--- Work required ---
All lines of the records below that contain the word "template" must be listed.

--- Dataset content ---
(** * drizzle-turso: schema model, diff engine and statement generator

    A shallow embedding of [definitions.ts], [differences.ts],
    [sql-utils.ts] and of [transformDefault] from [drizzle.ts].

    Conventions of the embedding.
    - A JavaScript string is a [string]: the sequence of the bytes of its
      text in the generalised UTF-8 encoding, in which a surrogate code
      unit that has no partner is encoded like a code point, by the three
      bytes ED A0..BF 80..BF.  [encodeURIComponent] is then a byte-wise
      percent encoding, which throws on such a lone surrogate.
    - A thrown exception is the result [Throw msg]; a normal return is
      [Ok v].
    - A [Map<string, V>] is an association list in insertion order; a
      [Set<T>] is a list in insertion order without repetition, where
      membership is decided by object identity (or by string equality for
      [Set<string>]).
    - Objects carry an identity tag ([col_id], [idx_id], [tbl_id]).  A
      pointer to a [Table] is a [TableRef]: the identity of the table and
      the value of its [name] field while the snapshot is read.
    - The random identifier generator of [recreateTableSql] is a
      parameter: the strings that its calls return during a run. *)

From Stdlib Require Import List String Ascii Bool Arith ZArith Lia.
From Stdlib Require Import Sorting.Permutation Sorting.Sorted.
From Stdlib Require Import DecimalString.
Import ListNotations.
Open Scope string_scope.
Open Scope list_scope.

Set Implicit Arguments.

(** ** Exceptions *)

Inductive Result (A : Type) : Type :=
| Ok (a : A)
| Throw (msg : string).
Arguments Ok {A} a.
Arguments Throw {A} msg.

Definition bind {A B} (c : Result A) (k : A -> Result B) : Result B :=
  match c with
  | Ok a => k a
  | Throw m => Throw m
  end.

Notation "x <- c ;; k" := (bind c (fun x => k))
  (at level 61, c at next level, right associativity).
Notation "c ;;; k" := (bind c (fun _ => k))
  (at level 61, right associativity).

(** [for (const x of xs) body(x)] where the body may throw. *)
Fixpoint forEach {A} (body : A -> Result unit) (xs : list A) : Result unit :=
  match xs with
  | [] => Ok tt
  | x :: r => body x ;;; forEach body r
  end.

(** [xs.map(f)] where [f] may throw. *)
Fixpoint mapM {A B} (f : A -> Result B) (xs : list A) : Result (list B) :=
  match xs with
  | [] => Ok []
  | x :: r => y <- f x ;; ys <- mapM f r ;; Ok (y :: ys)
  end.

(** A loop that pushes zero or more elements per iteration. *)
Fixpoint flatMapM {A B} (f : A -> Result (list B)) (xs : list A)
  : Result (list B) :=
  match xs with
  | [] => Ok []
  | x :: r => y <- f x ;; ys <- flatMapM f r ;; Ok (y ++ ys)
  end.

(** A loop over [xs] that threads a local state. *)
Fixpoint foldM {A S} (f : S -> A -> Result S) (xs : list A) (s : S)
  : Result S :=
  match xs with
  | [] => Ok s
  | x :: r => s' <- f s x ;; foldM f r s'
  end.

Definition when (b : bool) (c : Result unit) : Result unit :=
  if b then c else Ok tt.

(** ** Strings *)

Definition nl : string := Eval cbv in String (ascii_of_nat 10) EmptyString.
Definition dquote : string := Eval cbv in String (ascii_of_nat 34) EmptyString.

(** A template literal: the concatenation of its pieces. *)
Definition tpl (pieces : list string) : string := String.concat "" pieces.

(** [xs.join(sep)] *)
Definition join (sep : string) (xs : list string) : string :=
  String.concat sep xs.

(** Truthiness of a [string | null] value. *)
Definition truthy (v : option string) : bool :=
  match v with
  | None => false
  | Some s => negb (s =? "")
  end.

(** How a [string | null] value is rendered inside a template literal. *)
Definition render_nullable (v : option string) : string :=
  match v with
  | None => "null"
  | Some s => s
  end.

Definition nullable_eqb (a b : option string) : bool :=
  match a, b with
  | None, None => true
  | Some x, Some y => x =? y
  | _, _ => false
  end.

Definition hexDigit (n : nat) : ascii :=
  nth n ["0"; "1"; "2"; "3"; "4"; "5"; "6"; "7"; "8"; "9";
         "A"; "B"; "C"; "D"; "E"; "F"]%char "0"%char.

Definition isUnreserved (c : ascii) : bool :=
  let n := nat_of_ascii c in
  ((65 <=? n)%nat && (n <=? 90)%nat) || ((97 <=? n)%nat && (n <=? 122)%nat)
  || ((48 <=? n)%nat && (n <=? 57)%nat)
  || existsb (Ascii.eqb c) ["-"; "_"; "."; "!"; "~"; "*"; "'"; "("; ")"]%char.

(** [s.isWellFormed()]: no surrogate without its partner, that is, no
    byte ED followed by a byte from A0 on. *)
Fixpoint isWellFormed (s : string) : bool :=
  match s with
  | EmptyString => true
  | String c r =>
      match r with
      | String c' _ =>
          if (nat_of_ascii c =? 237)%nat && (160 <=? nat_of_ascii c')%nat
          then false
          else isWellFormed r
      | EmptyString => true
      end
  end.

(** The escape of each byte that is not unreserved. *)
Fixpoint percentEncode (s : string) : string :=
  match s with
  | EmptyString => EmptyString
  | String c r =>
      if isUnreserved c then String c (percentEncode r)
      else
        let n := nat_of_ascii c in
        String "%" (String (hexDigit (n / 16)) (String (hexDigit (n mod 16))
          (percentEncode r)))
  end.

* * *

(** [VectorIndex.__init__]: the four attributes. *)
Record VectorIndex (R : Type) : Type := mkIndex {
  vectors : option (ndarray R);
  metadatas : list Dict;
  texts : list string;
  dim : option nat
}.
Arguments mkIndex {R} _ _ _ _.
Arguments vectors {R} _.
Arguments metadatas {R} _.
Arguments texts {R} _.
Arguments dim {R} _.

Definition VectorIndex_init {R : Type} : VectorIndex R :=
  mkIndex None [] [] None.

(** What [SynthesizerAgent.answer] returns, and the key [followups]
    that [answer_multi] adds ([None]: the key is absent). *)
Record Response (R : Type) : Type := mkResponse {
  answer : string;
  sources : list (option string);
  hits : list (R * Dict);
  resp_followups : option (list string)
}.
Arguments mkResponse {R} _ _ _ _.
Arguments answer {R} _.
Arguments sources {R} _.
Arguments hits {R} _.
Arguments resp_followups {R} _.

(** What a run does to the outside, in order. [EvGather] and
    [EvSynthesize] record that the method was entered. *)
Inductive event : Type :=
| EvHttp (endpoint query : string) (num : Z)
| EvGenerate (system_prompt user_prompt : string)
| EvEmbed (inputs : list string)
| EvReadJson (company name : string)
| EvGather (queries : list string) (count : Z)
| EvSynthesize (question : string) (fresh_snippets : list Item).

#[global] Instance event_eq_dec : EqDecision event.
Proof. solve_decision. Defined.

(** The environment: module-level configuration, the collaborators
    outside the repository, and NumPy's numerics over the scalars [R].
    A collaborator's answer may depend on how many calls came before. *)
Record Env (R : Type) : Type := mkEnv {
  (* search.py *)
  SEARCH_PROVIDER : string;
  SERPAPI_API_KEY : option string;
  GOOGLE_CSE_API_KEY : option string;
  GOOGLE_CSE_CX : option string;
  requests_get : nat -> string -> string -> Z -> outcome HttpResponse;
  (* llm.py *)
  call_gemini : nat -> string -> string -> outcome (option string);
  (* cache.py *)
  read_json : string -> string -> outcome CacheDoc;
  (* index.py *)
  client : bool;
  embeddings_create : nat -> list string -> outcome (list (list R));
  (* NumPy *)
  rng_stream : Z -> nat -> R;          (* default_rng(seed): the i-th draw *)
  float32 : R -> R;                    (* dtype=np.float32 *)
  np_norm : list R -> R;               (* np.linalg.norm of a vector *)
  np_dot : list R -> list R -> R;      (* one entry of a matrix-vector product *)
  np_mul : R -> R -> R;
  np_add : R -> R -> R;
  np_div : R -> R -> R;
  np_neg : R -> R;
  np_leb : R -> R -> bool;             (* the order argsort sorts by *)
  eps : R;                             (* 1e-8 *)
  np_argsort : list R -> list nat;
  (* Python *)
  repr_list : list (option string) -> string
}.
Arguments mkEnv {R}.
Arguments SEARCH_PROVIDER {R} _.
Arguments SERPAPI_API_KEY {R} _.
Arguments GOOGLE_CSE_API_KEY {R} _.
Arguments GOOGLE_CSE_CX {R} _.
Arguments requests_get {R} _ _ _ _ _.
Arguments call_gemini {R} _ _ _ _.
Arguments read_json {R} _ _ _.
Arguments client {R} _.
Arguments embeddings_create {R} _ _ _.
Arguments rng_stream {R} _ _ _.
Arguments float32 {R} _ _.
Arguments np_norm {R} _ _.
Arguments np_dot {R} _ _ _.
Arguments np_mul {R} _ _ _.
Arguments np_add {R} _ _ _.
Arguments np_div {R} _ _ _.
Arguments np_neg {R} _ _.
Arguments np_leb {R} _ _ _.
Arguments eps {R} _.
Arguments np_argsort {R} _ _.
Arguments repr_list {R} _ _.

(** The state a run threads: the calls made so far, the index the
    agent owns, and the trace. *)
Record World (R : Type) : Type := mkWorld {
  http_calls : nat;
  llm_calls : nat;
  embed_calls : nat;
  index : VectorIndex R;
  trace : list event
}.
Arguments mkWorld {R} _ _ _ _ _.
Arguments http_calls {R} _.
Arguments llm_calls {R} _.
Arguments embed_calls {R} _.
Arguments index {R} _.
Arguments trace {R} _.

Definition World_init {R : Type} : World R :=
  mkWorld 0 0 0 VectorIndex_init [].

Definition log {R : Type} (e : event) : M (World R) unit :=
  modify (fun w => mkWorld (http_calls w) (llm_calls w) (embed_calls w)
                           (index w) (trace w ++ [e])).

--- Task output ---
(** A template literal: the concatenation of its pieces. *)
(** How a [string | null] value is rendered inside a template literal. *)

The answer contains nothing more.